Es wird immer schwieriger, den Generationenvertrag heute einzuhalten.

Erich Foglar, Präsident des ÖGB, hat zuletzt bei der ORF-Diskussion „Im Zentrum“ am vergangenen Sonntag einen alten Mythos wieder aufgewärmt. Die explodierenden Zuschüsse der Steuerzahler zum Pensionssystem – zwölf Milliarden Euro heuer und schon fast 15 Milliarden im Jahr 2019 – sollen uns nicht beunruhigen.
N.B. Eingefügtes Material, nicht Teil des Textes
(** The number of exchanges needed is at most [nextIndex]. *)
Lemma catch_up_spec f fuel : forall next mtch rf x m,
  behind f rf -> next !! f = Some x -> mtch !! f = Some m -> 1 <= x < zlen (log leader) ->
  m < zlen (log leader) - 1 -> x <= Z.of_nat fuel ->
  exists rf', catch_up fuel (Z.of_nat f) (seated next mtch leader) rf =
    Ret (seated (<[f := zlen (log leader)]> next) (<[f := zlen (log leader) - 1]> mtch) leader, rf') /\
    log rf' = log leader.
Proof.
  induction fuel as [|fuel IH]; intros next mtch rf x m Hb Hx Hm Hr Hmx Hf; [lia|]. cbn [catch_up].
  destruct (exchange_step f next mtch rf x m Hb Hx Hm Hr Hmx) as (rf' & [[-> Hl]|(-> & Hx1 & Hb')]); rewrite bind_Ret_l.
  - by exists rf'.
  - destruct (IH (<[f := x - 1]> next) mtch rf' (x - 1) m) as (rf2 & -> & Hl); try done; try lia.
    + apply list_lookup_insert_eq. by apply lookup_lt_Some in Hx.
    + exists rf2. by rewrite list_insert_insert_eq.
Qed.

Lemma catch_up_all_spec fuel x fs : forall rfs next mtch,
  Forall2 behind fs rfs -> NoDup fs -> (forall f, f ∈ fs -> next !! f = Some x /\ mtch !! f = Some 0) ->
  1 <= x < zlen (log leader) -> x <= Z.of_nat fuel ->
  exists next' mtch' rfs',
    catch_up_all fuel rfs (seated next mtch leader) = Ret (seated next' mtch' leader, rfs') /\
    Forall (fun rf => log rf = log leader) rfs' /\ length mtch' = length mtch /\
    (forall f, f ∈ fs -> mtch' !! f = Some (zlen (log leader) - 1)) /\
    (forall f, f ∉ fs -> mtch' !! f = mtch !! f).
Proof.
  induction fs as [|f fs IH]; intros rfs next mtch Hb Hnd Ht Hx Hf.
  { apply Forall2_nil_inv_l in Hb as ->. exists next, mtch, []. split_and!; try done.
    by intros f ?%not_elem_of_nil. }
  apply Forall2_cons_inv_l in Hb as (rf & rfs1 & Hb & Hbs & ->). apply NoDup_cons in Hnd as [Hnf Hnd].
  destruct (Ht f) as [Hn Hm]; [left|]. cbn [catch_up_all]. rewrite (b_me _ _ Hb).
  destruct (catch_up_spec f fuel next mtch rf x 0) as (rf' & -> & Hl); [done..|lia|done|]. rewrite bind_Ret_l.
  destruct (IH rfs1 (<[f:=zlen (log leader)]> next) (<[f:=zlen (log leader) - 1]> mtch))
    as (next' & mtch' & rfs' & -> & Hls & Hlen & Hin & Hout); [done|done| |done|done|].
  { intros k Hk. assert (f <> k) by (by intros ->). rewrite !list_lookup_insert_ne by done. apply Ht. by right. }
  rewrite bind_Ret_l. exists next', mtch', (rf' :: rfs'). split; [done|]. split; [by constructor|].
  split; [by rewrite Hlen, length_insert|]. split.
  - intros k [->|Hk]%elem_of_cons; [|by apply Hin]. rewrite Hout by done.
    apply list_lookup_insert_eq. by apply lookup_lt_Some in Hm.
  - intros k [Hne Hk]%not_elem_of_cons. rewrite Hout by done. by rewrite list_lookup_insert_ne by done.
Qed.

End follower.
Denn unser System sei von Anfang an so konzipiert worden, dass ein Drittel der Pensionskosten von Arbeitnehmerbeiträgen gedeckt werde, ein Drittel von Arbeitgeberbeiträgen und ein Drittel von den Steuerzahlern in Form ebendieser Zuschüsse (offiziell Bundesbeitrag).

Dieser Mythos ist aber weder in den historischen Materialen zum Allgemeinen Sozialversicherungsgesetz (ASVG) von 1956 noch im Sozialversicherungs-Überleitungsgesetz von 1947 noch in der bisherigen Judikatur verankert. Das ASVG wurde nämlich im Sinne des Äquivalenz- bzw. Versicherungsprinzips eingeführt. Leistungen sollen also vorrangig durch Versicherungsbeiträge und nicht durch Steuern der Allgemeinheit finanziert werden. Das belegen schon allein die Beitragserhöhungen in den 1970er-und 1980er-Jahren.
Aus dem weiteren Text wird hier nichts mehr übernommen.